Slow Dance

Life can hit you hard anywhere, anytime. Today I’ve just a shook on the shoulders, though bitten and twice thrown. Here’s two things that I’ve never expect to find out:

1. Get your honors, no matter what they say out there.

I had a laboratory tutor which owns a food stall at out cafeteria. Period. End of story.

He had an Electrical Engineering degree, the same piece of paper that I’m pursuing right now and there he was; every morning he had to wake up quite early to get the daily groceries sent to the stall and by afternoon, in all sweat and tiredness, sometimes he would exchange his apron for a check shirt. I think he would have jolly teach us in his cooking attire if we wouldn’t mind that our very education is in a cook’s hands.

He came into class today and as usual, though carried a face of clueless and somewhat disorientated mind, he directed us to conducted the experiment in our own understanding. Some student might get infuriated by the way of teaching; ” We didn’t even no what resistor value to use, how are we suppose to conduct the lab?” or “Sir, we don’t know how to do. The lab sheet doesn’t provide anything useful. Are we learning anything useful here?”, these where the cries of the spoon-feds.

Today was a bit special.
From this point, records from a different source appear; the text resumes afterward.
Lemma parse_separated_ok c a rest :
  parse_account_id_from_trie_key_with_separator from_str c (c :: as_bytes a ++ ACCOUNT_DATA_SEPARATOR :: rest) = inr a.
Proof.
  unfold parse_account_id_from_trie_key_with_separator, parse_account_id_prefix. rewrite Z.eqb_refl. cbn [mbind sum_bind].
  rewrite next_token_app by apply no_data_separator. apply parse_slice_ok.
Qed.

Lemma parse_access_key_account_ok a rest :
  parse_account_id_from_access_key_key from_str (col.ACCESS_KEY :: as_bytes a ++ ACCESS_KEY_SEPARATOR :: rest) = inr a.
Proof.
  unfold parse_account_id_from_access_key_key, parse_account_id_prefix. rewrite Z.eqb_refl. cbn [mbind sum_bind].
  rewrite next_token_app by apply no_access_key_separator. apply parse_slice_ok.
Qed.

Lemma parse_loop c rest cols :
  parse_account_id_loop from_str cols (c :: rest) =
    if bool_decide (c ∈ cols) then account_id ← parse_account_id_of_column from_str c (c :: rest); mret (Some account_id)
    else inr None.
Proof.
  induction cols as [|c' cols IH]; [done|]. cbn [parse_account_id_loop parse_account_id_prefix].
  destruct (Z.eqb_spec c c') as [<-|Hne].
  - rewrite bool_decide_true by (by left). done.
  - rewrite IH. erewrite bool_decide_ext; [done|]. rewrite elem_of_cons. naive_solver.
Qed.

(** The account of every key is recovered from its bytes: the parser of raw keys returns the
    account that the key belongs to, and that there is none for the keys that hold data of the
    whole shard. *)
Theorem account_id_recovered k raw :
  to_vec as_bytes k = Some raw → parse_account_id_from_raw_key from_str raw = inr (get_account_id k).
Proof.
  intros Hraw. unfold parse_account_id_from_raw_key.
  destruct k; unfold to_vec, append_into in Hraw; try (case_match; [|done]); apply (inj Some) in Hraw as <-;
    cbn [app]; rewrite parse_loop; try reflexivity; rewrite bool_decide_true by (apply (bool_decide_unpack _); by vm_compute).
  all: cbn [get_account_id]; first
    [ change (parse_account_id_of_column from_str ?c ?r) with (parse_account_id_from_trie_key_with_separator from_str c r);
      by rewrite parse_separated_ok
    | idtac ].
  - unfold parse_account_id_of_column, parse_account_id_from_account_key. cbn. by rewrite parse_slice_ok.
  - unfold parse_account_id_of_column, parse_account_id_from_contract_code_key. cbn. by rewrite parse_slice_ok.
  - change (parse_account_id_of_column from_str col.ACCESS_KEY ?r) with (parse_account_id_from_access_key_key from_str r).
    by rewrite parse_access_key_account_ok.
Qed.

Lemma drop_prefix c a sep rest : drop (1 + account_len as_bytes a + 1) (c :: as_bytes a ++ sep :: rest) = rest.
Proof.
  unfold account_len. rewrite Nat.add_comm, Nat.add_assoc. cbn [Nat.add drop].
  rewrite drop_app_ge by lia. replace (S (length (as_bytes a)) - length (as_bytes a))%nat with 1%nat by lia. done.
Qed.

Lemma prefix_length c a sep rest : (length (c :: as_bytes a ++ sep :: rest) <? 1 + account_len as_bytes a + 1)%nat = false.
Proof. apply Nat.ltb_ge. unfold account_len. cbn [length]. rewrite length_app. simpl. lia. Qed.

Lemma parse_public_key_ok a pk raw : public_key_ok pk → to_vec as_bytes (AccessKey a pk) = Some raw → parse_public_key_from_access_key_key as_bytes raw a = inr pk.
Proof.
  intros Hk Hraw. apply (inj Some) in Hraw as <-. cbn [app]. unfold parse_public_key_from_access_key_key.
  replace (byte_len _ * 2 + account_len as_bytes a)%nat with (1 + account_len as_bytes a + 1)%nat by (unfold byte_len; lia).
  rewrite prefix_length, drop_prefix, (try_from_slice_encode public_key_ok) by done. done.
Qed.

Lemma parse_data_key_ok a key raw : to_vec as_bytes (ContractData a key) = Some raw → parse_data_key_from_contract_data_key as_bytes raw a = inr key.
Proof. intros Hraw. apply (inj Some) in Hraw as <-. cbn [app]. unfold parse_data_key_from_contract_data_key, byte_len. by rewrite prefix_length, drop_prefix. Qed.
(* ===== verification/SortedMap.v ===== *)
(** Maps whose keys are byte strings ([BTreeMap<Vec<u8>, _>]): the order of the keys, the entries in
    that order, and ranges of entries. *)

From stdpp Require Import sorting.
From S2P Require Import Prelude.
Local Open Scope Z_scope.

(** * The order of byte strings *)

Definition lex_le (l k : list Z) : Prop := lex_compare l k ≠ Gt.
Definition lex_lt (l k : list Z) : Prop := lex_compare l k = Lt.

#[export] Instance lex_le_dec l k : Decision (lex_le l k).
Proof. unfold lex_le. apply _. Defined.
#[export] Instance lex_lt_dec l k : Decision (lex_lt l k).
Proof. unfold lex_lt. apply _. Defined.

Lemma lex_compare_opp l : ∀ k, lex_compare k l = CompOpp (lex_compare l k).
Proof.
  induction l as [|x l IH]; intros [|y k]; cbn [lex_compare]; [done..|].
  rewrite (Z.compare_antisym x y). destruct (x ?= y); cbn [CompOpp]; [apply IH|done..].
Qed.

Lemma lex_lt_cons x l y k : lex_lt (x :: l) (y :: k) ↔ x < y ∨ x = y ∧ lex_lt l k.
Proof. unfold lex_lt. cbn [lex_compare]. destruct (Z.compare_spec x y); naive_solver lia. Qed.

Lemma lex_le_cons x l y k : lex_le (x :: l) (y :: k) ↔ x < y ∨ x = y ∧ lex_le l k.
Proof. unfold lex_le. cbn [lex_compare]. destruct (Z.compare_spec x y); naive_solver lia. Qed.

Lemma lex_le_lt l k : lex_le l k ↔ lex_lt l k ∨ l = k.
Proof. unfold lex_le, lex_lt. rewrite <-lex_compare_eq. destruct (lex_compare l k); naive_solver. Qed.

Lemma lex_not_lt l k : ¬ lex_lt l k ↔ lex_le k l.
Proof. unfold lex_le, lex_lt. rewrite (lex_compare_opp l k). destruct (lex_compare l k); naive_solver. Qed.

#[export] Instance lex_lt_trans : Transitive lex_lt.
Proof.
  intros l. induction l as [|x l IH]; intros [|y k] [|z m]; try done.
  rewrite !lex_lt_cons. intros [?|(-> & ?)] [?|(-> & ?)]; [left; lia|left; lia|left; lia|right]. split; [done|]. by eapply IH.
Qed.

Lemma lex_lt_irrefl l : ¬ lex_lt l l.
Proof. unfold lex_lt. by rewrite (proj2 (lex_compare_eq l l)). Qed.

#[export] Instance lex_le_trans : Transitive lex_le.
Proof.
  intros l k m. rewrite !lex_le_lt. intros [H1| ->] [H2| ->]; try (by left); [left; by etrans|by right].
Qed.

#[export] Instance lex_le_total : Total lex_le.
Proof. intros l k. unfold lex_le. rewrite (lex_compare_opp l k). destruct (lex_compare l k); simpl; auto. Qed.

#[export] Instance lex_le_antisymm : AntiSymm (=) lex_le.
Proof.
  intros l k Hl Hk. apply lex_compare_eq. unfold lex_le in *. rewrite (lex_compare_opp l k) in Hk. by destruct (lex_compare l k).
Qed.

Lemma lex_prefix_le p r : lex_le p (p ++ r).
Proof. induction p as [|x p IH]; [by destruct r|]. cbn [app]. apply lex_le_cons. by right. Qed.

(** * Entries in the order of the keys *)

Section entries.
Context {V : Type}.
Implicit Types m : gmap (list Z) V.

Definition entry_le (p q : list Z * V) : Prop := lex_le p.1 q.1.

#[export] Instance entry_le_dec p q : Decision (entry_le p q).
Proof. unfold entry_le. apply _. Defined.

Definition sorted_entries m : list (list Z * V) := merge_sort entry_le (map_to_list m).

(** The keys of the list increase strictly. *)
Definition increasing (l : list (list Z * V)) : Prop := StronglySorted lex_lt l.*1.

Lemma sorted_entries_perm m : sorted_entries m ≡ₚ map_to_list m.
Proof. apply merge_sort_Permutation. Qed.

Lemma elem_of_sorted_entries m k v : (k, v) ∈ sorted_entries m ↔ m !! k = Some v.
Proof. rewrite sorted_entries_perm. apply elem_of_map_to_list. Qed.

Lemma increasing_cons k v l : increasing ((k, v) :: l) ↔ (∀ k' v', (k', v') ∈ l → lex_lt k k') ∧ increasing l.
Proof.
  unfold increasing. cbn [fmap list_fmap fst]. split.
  - intros [Hs HF]%StronglySorted_inv. split; [|done]. intros k' v' Hin. rewrite Forall_forall in HF. apply HF.
    apply list_elem_of_fmap. by exists (k', v').
  - intros [Hlt Hs]. constructor; [done|]. apply Forall_forall. intros k' ([k1 v1] & -> & Hin)%list_elem_of_fmap. by eapply Hlt.
Qed.

Lemma increasing_sorted_entries m : increasing (sorted_entries m).
Proof.
  assert (StronglySorted entry_le (sorted_entries m)) as Hs.
  { apply StronglySorted_merge_sort; [intros p q r; apply lex_le_trans|intros p q; apply lex_le_total]. }
  assert (NoDup (sorted_entries m).*1) as Hnd.
  { rewrite sorted_entries_perm. apply NoDup_fst_map_to_list. }
  induction (sorted_entries m) as [|[k v] l IH]; [constructor|]. apply StronglySorted_inv in Hs as [Hs HF].
  cbn [fmap list_fmap] in Hnd. apply NoDup_cons in Hnd as [Hk Hnd]. apply increasing_cons. split; [|by apply IH].
  intros k' v' Hin. rewrite Forall_forall in HF. pose proof (HF _ Hin) as Hle. unfold entry_le in Hle. simpl in Hle.
  apply lex_le_lt in Hle as [?| ->]; [done|]. destruct Hk. apply list_elem_of_fmap. by exists (k', v').
Qed.

(** [range]: the entries from [lo], below [hi] when there is an upper bound. *)
Definition in_range (lo : list Z) (hi : option (list Z)) (k : list Z) : Prop :=
  lex_le lo k ∧ match hi with Some hi => lex_lt k hi | None => True end.

#[export] Instance in_range_dec lo hi k : Decision (in_range lo hi k).
Proof. unfold in_range. destruct hi; apply _. Defined.

Definition range m (lo : list Z) (hi : option (list Z)) : list (list Z * V) :=
  filter (λ p, in_range lo hi p.1) (sorted_entries m).

Lemma elem_of_range m lo hi k v : (k, v) ∈ range m lo hi ↔ in_range lo hi k ∧ m !! k = Some v.
Proof. unfold range. by rewrite list_elem_of_filter, elem_of_sorted_entries. Qed.

Lemma increasing_filter (P : list Z * V → Prop) `{∀ p, Decision (P p)} l : increasing l → increasing (filter P l).
Proof.
  induction l as [|[k v] l IH]; [done|]. intros [Hlt Hs]%increasing_cons. rewrite filter_cons. case_decide; [|by apply IH].
  apply increasing_cons. split; [|by apply IH]. intros k' v' [_ Hin]%list_elem_of_filter. by eapply Hlt.
Qed.

Lemma increasing_range m lo hi : increasing (range m lo hi).
Proof. apply increasing_filter, increasing_sorted_entries. Qed.
End entries.

(** Strictly increasing lists of keys with the same elements are equal. *)
Lemma increasing_unique (l k : list (list Z)) :
  StronglySorted lex_lt l → StronglySorted lex_lt k → (∀ x, x ∈ l ↔ x ∈ k) → l = k.
Proof.
  intros Hl Hk Heq. apply (StronglySorted_unique_strong lex_lt); [|done|done|].
  - intros x y _ _ H1 H2. destruct (lex_lt_irrefl x). by etrans.
  - assert (∀ l, StronglySorted lex_lt l → NoDup l) as Hnd.
    { induction 1 as [|x m Hs IH HF]; constructor; [|done]. intros Hin. rewrite Forall_forall in HF. by apply (lex_lt_irrefl x), HF. }
    apply NoDup_Permutation; auto.
Qed.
After half an hour, at the midst of discussing about how many students had fail the unit because they didn’t bother about the laboratory session marks, I guess, he told us something that it had been close to his heart for a long time.

“Count your honors now and see what you’d get. Last time when I was studied this course, I didn’t realize that honors are so important. Back then, it was all football and didn’t care less about grade until at some point, during third year, when you do finally decide to calculate your honors, it’s too late.” “Even an average student since the beginning could even up having high honors.” A person couldn’t might not recollect exact words said, but surely the face of a remorse and the regretful is hard to not to feel pity.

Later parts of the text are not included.